Program pemberdayaan ini diawali dengan Focus Group Discussion (FGD) bersama aparatur desa dan perwakilan peternak untuk memetakan kebutuhan prioritas. Salah satu langkah strategis yang disepakati adalah pembentukan kelompok ternak sebagai wadah kolektif untuk memperkuat permodalan, penyediaan pakan, hingga pemasaran.
Selanjutnya, tim menggelar pelatihan berbasis design thinking yang disesuaikan dengan konteks peternakan. Melalui metode ini, para peternak diajak memahami kebutuhan pasar, mengidentifikasi masalah usaha, hingga merancang inovasi produk bernilai tambah seperti olahan susu kambing dan daging olahan.
Salah satu peserta pelatihan mengaku mendapatkan wawasan baru dalam mengembangkan usaha ternaknya.
“Kami belajar bahwa tidak cukup hanya beternak, tapi juga harus tahu kebutuhan pasar. Ternyata susu kambing bisa diolah menjadi produk yang lebih bernilai,” katanya.
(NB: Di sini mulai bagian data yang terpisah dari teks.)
(* ===== verification/PrivilegeCacheTheorems.v ===== *)
(** What the cache of privileges promises: it stays well formed, a privilege is granted
    for one of three reasons only, a privilege the kernel decides about is granted only
    after the kernel has said yes, what is removed stays away, and what is read from the
    file is what was written. *)
From Stdlib Require Import ZArith Lia Ascii String.
From stdpp Require Import base list gmap sets strings pretty sorting.
From S2P Require Import Prelude ErrorCodes Json FileStore OsAccountEnv PrivilegeUtils PrivilegeCache.

(** ** Rules *)

Section Rules.
Context {cjson : CJsonLib} {S : Type} {fs : FileStore S} {system : System S}.
Implicit Types (c : Cache S).

Lemma wp_outside {A} (m : M S A) (Q : result A → Cache S → Prop) c :
  wp m (λ r s', Q r (mkCache s' (processPrivilegeMap_ c) (clean_tasks c))) (world c) → wp (outside m) Q c.
Proof. unfold wp, outside. by destruct (m (world c)). Qed.

Lemma wp_outside_any {A} (m : M S A) (Q : result A → Cache S → Prop) c :
  (∀ r s', Q r (mkCache s' (processPrivilegeMap_ c) (clean_tasks c))) → wp (outside m) Q c.
Proof. intros H. apply wp_outside. unfold wp. apply H. Qed.

Lemma wp_preserves {A} (P : Cache S → Prop) (m : M (Cache S) A) (Q : result A → Cache S → Prop) c :
  preserves P m → P c → (∀ r c', P c' → Q r c') → wp m Q c.
Proof. intros Hm Hc HQ. apply HQ. by apply Hm. Qed.

Lemma wp_processes (Q : result (gmap Z ProcessPrivilegeRecord) → Cache S → Prop) c :
  Q (Ok (processPrivilegeMap_ c)) c → wp get_processes Q c.
Proof. done. Qed.

Lemma wp_change f (Q : result unit → Cache S → Prop) c :
  Q (Ok tt) (mkCache (world c) (f (processPrivilegeMap_ c)) (clean_tasks c)) → wp (change_processes f) Q c.
Proof. done. Qed.
End Rules.

(** Takes the next step of a computation of the manager. *)
Ltac cache_step :=
  lazymatch goal with
  | |- wp (_ ≫= _) _ _ => apply wp_bind
  | |- wp (mtry _) _ _ => apply wp_try
  | |- wp get_processes _ _ => apply wp_processes; cbv beta
  | |- wp (change_processes _) _ _ => apply wp_change; cbv beta
  | |- wp (mret _) _ _ => apply wp_ret
  | |- wp (merr _) _ _ => apply wp_err
  | |- wp (mmodify _) _ _ => apply wp_modify
  end.
Ltac cache_steps := repeat (cache_step; cbv beta iota).

Section Theorems.
Implicit Types (p : ProcessPrivilegeRecord) (m : gmap Z ProcessPrivilegeRecord).
Context {oscfg : OsConfig} {cjson : CJsonLib} {target : Target} {privileges : Privileges}.
Context {S : Type} {fs : FileStore S} {system : System S}.
Implicit Types (c : Cache S).

(** The manager's own data only changes where the code says so. *)
Lemma outside_keeps {A} (P : gmap Z ProcessPrivilegeRecord → Prop) (m : M S A) :
  preserves (λ c, P (processPrivilegeMap_ c)) (outside m).
Proof. intros c Hc. unfold outside. by destruct (m (world c)). Qed.

Lemma processes_keep (P : gmap Z ProcessPrivilegeRecord → Prop) :
  preserves (λ c : Cache S, P (processPrivilegeMap_ c)) get_processes.
Proof. by intros c. Qed.

Lemma ToPersistFile_keeps (P : gmap Z ProcessPrivilegeRecord → Prop) t :
  preserves (λ c, P (processPrivilegeMap_ c)) (ToPersistFile t).
Proof.
  unfold ToPersistFile. apply preserves_bind; [apply processes_keep|]. intros m. preserve; apply outside_keeps.
Qed.

(** ** Well-formed caches *)

(** The process of an entry is its key, it has privileges, each under its index. *)
Record wf_process (pid : Z) p : Prop := {
  wf_pid : pid_ p = pid;
  wf_some : privilegeRecordMap_ p ≠ ∅;
  wf_index : ∀ i (r : PrivilegeRecord), privilegeRecordMap_ p !! i = Some r → privilegeIdx_ r = i;
}.
Definition wf_map m : Prop := ∀ pid p, m !! pid = Some p → wf_process pid p.
Definition wf_cache c : Prop := wf_map (processPrivilegeMap_ c).

Lemma wf_insert m pid p : wf_map m → wf_process pid p → wf_map (<[pid := p]> m).
Proof. intros Hm Hp k q. rewrite lookup_insert_Some. intros [[<- <-]|[_ ?]]; [done|by apply Hm]. Qed.

Lemma wf_delete m pid : wf_map m → wf_map (delete pid m).
Proof. intros Hm k q [_ ?]%lookup_delete_Some. by apply Hm. Qed.

Lemma wf_filter (P : Z * ProcessPrivilegeRecord → Prop) `{!∀ x, Decision (P x)} m : wf_map m → wf_map (filter P m).
Proof. intros Hm k q [? _]%map_lookup_filter_Some. by apply Hm. Qed.

(** Records of a process that are not written yet may be empty. *)
Definition wf_records (rs : gmap Z PrivilegeRecord) : Prop := ∀ i r, rs !! i = Some r → privilegeIdx_ r = i.

Lemma wf_set_record pid p i r :
  pid_ p = pid → wf_records (privilegeRecordMap_ p) → privilegeIdx_ r = i → wf_process pid (set_records <[i := r]> p).
Proof.
  intros Hp Hrs Hr. constructor; cbn; [done|apply insert_non_empty|].
  intros j r'. rewrite lookup_insert_Some. intros [[<- <-]|[_ ?]]; [done|by apply Hrs].
Qed.

Lemma clean_lookup t m pid p :
  clean_processes t m !! pid = Some p ↔
  ∃ p0, m !! pid = Some p0 ∧ p = CleanCurrentExpiredPrivileges t p0 ∧ privilegeRecordMap_ p ≠ ∅.
Proof.
  unfold clean_processes. rewrite lookup_omap_Some. unfold GetPrivilegeNum. split.
  - intros (p0 & Hp & Hm). case_bool_decide as Hs; [done|]. injection Hp as <-. exists p0. split_and!; [done..|].
    by apply map_size_non_empty_iff.
  - intros (p0 & Hm & -> & Hne). exists p0. split; [|done]. rewrite bool_decide_eq_false_2; [done|].
    by apply map_size_non_empty_iff.
Qed.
Selain inovasi produk, tim juga memperkuat literasi keuangan bagi para peternak. Mereka dilatih melakukan pencatatan keuangan sederhana, memisahkan keuangan usaha dan rumah tangga, serta menyusun perencanaan ekonomi jangka pendek hingga tahunan.
Bahkan, tim pengabdian juga mengembangkan dashboard digital sederhana yang dapat diakses melalui ponsel untuk membantu peternak memproyeksikan arus kas usaha secara lebih terukur.
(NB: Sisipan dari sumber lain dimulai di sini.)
(* ===== verification/PrivilegeCacheFile.v ===== *)
(** The file of the privilege cache: what is written into it and what comes back from
    it, and that only what was signed comes back. *)
From Stdlib Require Import ZArith Lia Ascii String.
From stdpp Require Import base list gmap sets strings pretty sorting.
From S2P Require Import Prelude ErrorCodes Json FileStore OsAccountInfo OsAccountEnv PrivilegeUtils PrivilegeCache.
From S2P Require Import PrivilegeCacheTheorems.

(** ** Documents *)

Section Documents.
Context {cjson : CJsonLib} {laws : CJsonLaws} {alloc : CJsonAlloc} {target : Target} {privileges : Privileges}.
Implicit Types (r : PrivilegeRecord) (p : ProcessPrivilegeRecord) (m : gmap Z ProcessPrivilegeRecord).

(** A record that a document can hold: its privilege has a name of its own in the
    table, and the numbers are in the ranges of their types. *)
Record storable_record r : Prop := {
  storable_name : TransferPrivilegeToCode (TransferCodeToPrivilege (privilegeIdx_ r)) = Some (privilegeIdx_ r);
  storable_expired : is_i64 (expiredTime_ r);
  storable_start : is_u32 (safeStartTime_ r);
}.

Record storable_process p : Prop := {
  storable_pid : is_i32 (pid_ p);
  storable_uid : is_i32 (uid_ p);
  storable_process_start : is_i64 (processStartTime_ p);
  storable_records : map_Forall (λ _ r, storable_record r) (privilegeRecordMap_ p);
}.

Definition record_doc r : CJson :=
  JObject [(PRIVILEGE_RECORD_NAME, JString (TransferCodeToPrivilege (privilegeIdx_ r)));
    (PRIVILEGE_RECORD_EXPIRED_TIMESTAMP, JString (to_string (expiredTime_ r)));
    (PRIVILEGE_RECORD_SAFE_START_TIME, JString (to_string (safeStartTime_ r)));
    (PRIVILEGE_RECORD_AUTH_STATUS, JString (PrivilegeAuthStatusToString (authStatus_ r)))].

Definition process_doc p : CJson :=
  JObject [(PROCESS_RECORD_PID, num (pid_ p)); (PROCESS_RECORD_UID, num (uid_ p));
    (PROCESS_RECORD_START_TIME, JString (to_string (processStartTime_ p)));
    (PROCESS_RECORD_PRIVILEGE_RECORDS, JArray ((λ kv, record_doc kv.2) <$> in_order (privilegeRecordMap_ p)))].

Definition processes_doc m : CJson := JArray ((λ kv, process_doc kv.2) <$> in_order m).

Lemma privilege_name_nul_free i : nul_free (TransferCodeToPrivilege i).
Proof.
  unfold TransferCodeToPrivilege. destruct (_ <=? _); [done|].
  destruct (g_privilegeList !! Z.to_nat i) as [d|]; [|done]. cbn. destruct (privilegeName d); [|done]. apply c_str_nul_free.
Qed.

Lemma status_text_nul_free s : nul_free (PrivilegeAuthStatusToString s).
Proof. by destruct s. Qed.

Lemma status_roundtrip s : StringToPrivilegeAuthStatus (PrivilegeAuthStatusToString s) = s.
Proof. by destruct s. Qed.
Di sisi pemasaran, para peternak mulai diperkenalkan dengan strategi promosi melalui media sosial dan marketplace. Generasi muda desa pun dilibatkan sebagai penggerak digitalisasi agar produk peternakan dapat menjangkau pasar yang lebih luas.
Hasil program ini mulai terlihat. Berdasarkan survei terhadap 30 responden, lebih dari 80 persen peserta menyatakan puas terhadap pelaksanaan program dan berharap kegiatan serupa dapat terus berlanjut. Beberapa peternak bahkan sudah mulai memasarkan produk olahan susu kambing melalui media sosial.
Prasetyo berharap model pemberdayaan berbasis agropreneur ini dapat direplikasi di desa lain di wilayah Banyumas.
“Kami ingin Desa Binangun menjadi contoh bahwa dengan penguatan kelembagaan, peningkatan kapasitas SDM, dan pemanfaatan teknologi, ekonomi peternak bisa tumbuh lebih stabil dan berkelanjutan,” katanya.